Lemma greedy_loop_spec fuel :
  forall visited order curr,
    curr ∈ pts ->
    visited ⊆ set_seq 0 (length stops) ->
    (length stops <= size visited + fuel)%nat ->
    exists rest,
      greedy_loop libm fuel stops visited order curr = Ok (order ++ rest) /\
      spec_tour libm stops curr visited rest.
Proof using Hgeo.
  induction fuel as [|fuel IH]; intros visited order curr Hcurr Hsub Hfuel;
    simpl; destruct (decide (size visited < length stops)%nat) as [Hlt|Hge];
    try lia.
  - exists []. rewrite app_nil_r. split; [done|]. constructor.
    apply all_visited; [done|lia].
  - destruct (nearest_chooses curr visited Hcurr (unvisited_exists _ _ Hlt))
      as (b & rd & Hnear & Hspec).
    rewrite Hnear. simpl.
    destruct Hspec as (Hb & Hbv & Hmin).
    destruct (lookup_lt_is_Some_2 stops b Hb) as [s Hs]. rewrite Hs.
    destruct (IH ({[b]} ∪ visited) (order ++ [b]) (stop_pos s))
      as (rest & Hrest & Htour).
    + by eapply stop_in_pts.
    + apply union_subseteq. split; [|done].
      apply singleton_subseteq_l, elem_of_set_seq. lia.
    + rewrite size_union, size_singleton by set_solver. lia.
    + exists (b :: rest). rewrite Hrest, <- app_assoc. split; [done|].
      by econstructor.
  - exists []. rewrite app_nil_r. split; [done|]. constructor.
    apply all_visited; [done|lia].
Qed.

Lemma spec_tour_elems curr visited rest :
  spec_tour libm stops curr visited rest ->
  NoDup rest /\
  forall j, j ∈ rest <-> (j < length stops)%nat /\ j ∉ visited.
Proof.
  induction 1 as [curr visited Hall|curr visited b s rest Hb Hs _ [IHnd IHel]].
  - split; [constructor|]. intros j. split; [by intros ?%elem_of_nil|].
    intros [Hj Hjv]. destruct Hjv. by apply Hall.
  - destruct Hb as (Hb & Hbv & _). split.
    + constructor; [|done]. rewrite IHel. set_solver.
    + intros j. rewrite elem_of_cons, IHel. split.
      * intros [->|[? ?]]; [done|]. split; [done|set_solver].
      * intros [Hj Hjv]. destruct (decide (j = b)) as [|Hne]; [by left|].
        right. split; [done|set_solver].
Qed.

Lemma greedy_order_spec :
  exists order,
    _greedy_order libm depot stops = Ok order /\
    spec_tour libm stops depot ∅ order /\
    order ≡ₚ seq 0 (length stops).
Proof using Hgeo.
  destruct (greedy_loop_spec (length stops) ∅ [] depot)
    as (order & Hloop & Htour).
  - apply elem_of_cons. by left.
  - set_solver.
  - lia.
  - exists order. split; [done|]. split; [done|].
    destruct (spec_tour_elems _ _ _ Htour) as [Hnd Hel].
    apply NoDup_Permutation; [done|apply NoDup_seq|].
    intros j. rewrite Hel, elem_of_seq. set_solver by lia.
Qed.

End GreedyTour.

(** ** Round-robin buckets *)

Section Buckets.

Lemma fill_buckets_length order :
  forall buckets idx, length (fill_buckets buckets idx order) = length buckets.
Proof.
  induction order as [|x order IH]; intros buckets idx; simpl; [done|].
  by rewrite IH, length_alter.
Qed.

Lemma concat_alter_snoc (x : nat) (buckets : list (list nat)) :
  forall i, (i < length buckets)%nat ->
    concat (alter (fun b => b ++ [x]) i buckets) ≡ₚ x :: concat buckets.
Proof.
  induction buckets as [|b buckets IH]; intros i Hi; simpl in *; [lia|].
  destruct i as [|i]; simpl.
  - rewrite <- app_assoc. simpl. by rewrite <- Permutation_middle.
  - trans (b ++ x :: concat buckets).
    + apply Permutation_app_head, IH. lia.
    + symmetry. apply Permutation_middle.
Qed.

Lemma concat_replicate_nil {A} n : concat (replicate n ([] : list A)) = [].
Proof. by induction n. Qed.

Lemma fill_buckets_perm order :
  forall buckets idx, buckets <> [] ->
    concat (fill_buckets buckets idx order) ≡ₚ concat buckets ++ order.
Proof.
  induction order as [|x order IH]; intros buckets idx Hne; simpl.
  - by rewrite app_nil_r.
  - assert (0 < length buckets)%nat as Hpos.
    { destruct buckets; [done|simpl; lia]. }
    rewrite IH.
    + rewrite concat_alter_snoc by (apply Nat.mod_upper_bound; lia).
      by rewrite <- Permutation_middle.
    + intros Hnil. apply (f_equal length) in Hnil.
      rewrite length_alter in Hnil. simpl in Hnil. lia.
Qed.


Lemma bucket_inv_step K full idx buckets x :
  (0 < K)%nat -> full !! idx = Some x ->
  bucket_inv K full idx buckets ->
  bucket_inv K full (S idx)
    (alter (fun b => b ++ [x]) (idx mod K)%nat buckets).
Proof.
  intros HK Hx [Hlen Hinv]. split; [by rewrite length_alter|].
  pose proof (Nat.div_mod_eq idx K) as Hdm.
  pose proof (Nat.mod_upper_bound idx K ltac:(lia)) as Hmod.
  set (q := (idx / K)%nat) in *. set (r := (idx mod K)%nat) in *.
  intros v b' p Hb'.
  destruct (decide (v = r)) as [->|Hne].
  - rewrite list_lookup_alter_eq in Hb'. simpl in Hb'.
    destruct (buckets !! r) as [b|] eqn:Hb; [|done].
    injection Hb' as <-.
    assert (length b = q) as Hlb.
    { apply Nat.le_antisymm.
      - apply lookup_ge_None. rewrite (Hinv r b q Hb).
        case_decide; [nia|done].
      - destruct q as [|q']; [lia|].
        assert (is_Some (b !! q')) as Hs.
        { rewrite (Hinv r b q' Hb). case_decide; [|nia].
          apply lookup_lt_is_Some. apply lookup_lt_Some in Hx. nia. }
        apply lookup_lt_is_Some in Hs. lia. }
    destruct (Nat.lt_trichotomy p q) as [Hp|[->|Hp]].
    + rewrite lookup_app_l by lia. rewrite (Hinv r b p Hb).
      repeat case_decide; try done; nia.
    + rewrite lookup_app_r by lia. rewrite Hlb, Nat.sub_diag. simpl.
      case_decide; [|nia]. rewrite <- Hx. f_equal. nia.
    + rewrite lookup_app_r by lia.
      destruct (p - length b)%nat as [|d] eqn:Hd; [lia|]. simpl.
      case_decide; [nia|done].
  - rewrite list_lookup_alter_ne in Hb' by done.
    rewrite (Hinv v b' p Hb').
    assert (v < K)%nat as Hv by (rewrite <- Hlen; by eapply lookup_lt_Some).
    assert (p * K + v <> idx)%nat as Hneq.
    { intros Heq. apply Hne.
      assert (r = (p * K + v) mod K)%nat as -> by (subst r; by rewrite Heq).
      rewrite Nat.add_comm, Nat.Div0.mod_add. by rewrite Nat.mod_small. }
    repeat case_decide; try done; lia.
Qed.

Lemma fill_buckets_inv K full :
  (0 < K)%nat ->
  forall order idx buckets,
    drop idx full = order ->
    bucket_inv K full idx buckets ->
    bucket_inv K full (length full) (fill_buckets buckets idx order).
Proof.
  intros HK order. induction order as [|x order IH];
    intros idx buckets Hdrop Hinv; simpl.
  - apply drop_nil_inv in Hdrop. destruct Hinv as [Hlen Hinv].
    split; [done|]. intros v b p Hb. rewrite (Hinv v b p Hb).
    repeat case_decide; try done; try lia.
    apply lookup_ge_None. lia.
  - assert (full !! idx = Some x) as Hx.
    { rewrite <- (Nat.add_0_r idx), <- lookup_drop, Hdrop. done. }
    destruct Hinv as [Hlen Hinv]. rewrite <- Hlen at 1. rewrite Hlen.
    apply IH.
    + replace (S idx) with (idx + 1)%nat by lia.
      by rewrite <- drop_drop, Hdrop.
    + by apply bucket_inv_step.
Qed.

Lemma bucket_inv_init K full : bucket_inv K full 0 (replicate K []).
Proof.
  split; [by rewrite length_replicate|]. intros v b p Hb.
  apply lookup_replicate in Hb as [-> _]. by case_decide; [lia|].
Qed.

Lemma round_robin_spec K order :
  (0 < K)%nat ->
  spec_round_robin K order (fill_buckets (replicate K []) 0 order).
Proof.
  intros HK.
  destruct (fill_buckets_inv K order HK order 0 (replicate K []))
    as [Hlen Hinv]; [done|apply bucket_inv_init|].
  split; [done|]. split.
  - intros k s Hk.
    pose proof (Nat.mod_upper_bound k K ltac:(lia)) as Hmod.
    destruct (lookup_lt_is_Some_2 (fill_buckets (replicate K []) 0 order)
                (k mod K)%nat ltac:(lia)) as [b Hb].
    exists b. split; [done|]. rewrite (Hinv _ b _ Hb).
    pose proof (Nat.div_mod_eq k K) as Hdm.
    replace (k / K * K + k mod K)%nat with k by lia.
    case_decide as Hc; [done|]. apply lookup_lt_Some in Hk. lia.
  - intros v b p s Hb Hp. rewrite (Hinv v b p Hb) in Hp.
    case_decide; [done|discriminate].
Qed.

Lemma round_robin_nonempty K order v b :
  (0 < K)%nat ->
  fill_buckets (replicate K []) 0 order !! v = Some b ->
  b <> [] <-> (v < length order)%nat.
Proof.
  intros HK Hb.
  destruct (fill_buckets_inv K order HK order 0 (replicate K []))
    as [Hlen Hinv]; [done|apply bucket_inv_init|].
  pose proof (Hinv v b 0%nat Hb) as H0. simpl in H0.
  split.
  - intros Hne. destruct b as [|y b]; [done|]. simpl in H0.
    case_decide; [done|discriminate].
  - intros Hv Hnil. subst b. simpl in H0. case_decide; [|lia].
    symmetry in H0. apply lookup_ge_None in H0. lia.
Qed.

Lemma filter_prefix {A} (P : A -> Prop) `{forall x, Decision (P x)}
    (l : list A) :
  forall n, (forall v x, l !! v = Some x -> P x <-> (v < n)%nat) ->
    filter P l = take n l.
Proof.
  induction l as [|a l IH]; intros n Hn; [by destruct n|].
  destruct n as [|n].
  - rewrite filter_cons_False by (rewrite (Hn 0%nat a eq_refl); lia).
    simpl. rewrite (IH 0%nat); [by rewrite take_0|].
    intros v x Hx. rewrite (Hn (S v) x Hx). lia.
  - rewrite filter_cons_True by (rewrite (Hn 0%nat a eq_refl); lia).
    simpl. f_equal. apply IH. intros v x Hx. rewrite (Hn (S v) x Hx). lia.
Qed.

Lemma round_robin_filter K order :
  (0 < K)%nat ->
  filter (fun b => b <> []) (fill_buckets (replicate K []) 0 order)
  = take (length order) (fill_buckets (replicate K []) 0 order).
Proof.
  intros HK. apply filter_prefix. intros v b Hb.
  exact (round_robin_nonempty K order v b HK Hb).
Qed.

Lemma buckets_in_range n K order :
  (0 < K)%nat -> order ≡ₚ seq 0 n ->
  Forall (Forall (fun idx => idx < n)%nat)
    (fill_buckets (replicate K []) 0 order).
Proof.
  intros HK Hperm.
  assert (replicate K ([] : list nat) <> []) as Hne by (by destruct K; [lia|]).
  pose proof (fill_buckets_perm order (replicate K []) 0 Hne) as Hp.
  rewrite concat_replicate_nil in Hp. simpl in Hp.
  apply Forall_forall. intros b Hb. apply Forall_forall. intros idx Hidx.
  assert (idx ∈ seq 0 n) as Hin.
  { rewrite <- Hperm, <- Hp. apply list_elem_of_In, in_concat.
    exists b. split; by apply list_elem_of_In. }
  apply elem_of_seq in Hin. lia.
Qed.

End Buckets.

(** ** Routes of the buckets *)

Lemma visits_seq (stops : list Stop) :
  visits stops (seq 0 (length stops)) = map visit_of stops.
Proof.
  unfold visits.
  enough (forall pre, omap (fun idx => visit_of <$> (pre ++ stops) !! idx)
            (seq (length pre) (length stops)) = map visit_of stops) as H
    by apply (H []).
  induction stops as [|s stops IH]; intros pre; simpl; [done|].
  rewrite list_lookup_middle by done. simpl. f_equal.
  specialize (IH (pre ++ [s])). rewrite length_app, Nat.add_1_r in IH.
  rewrite <- IH. by rewrite <- app_assoc.
Qed.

▶ Exercise objective: In the material above, find each line containing the word "Hmod" and copy it.

▶ Finished exercise:
  pose proof (Nat.mod_upper_bound idx K ltac:(lia)) as Hmod.
    pose proof (Nat.mod_upper_bound k K ltac:(lia)) as Hmod.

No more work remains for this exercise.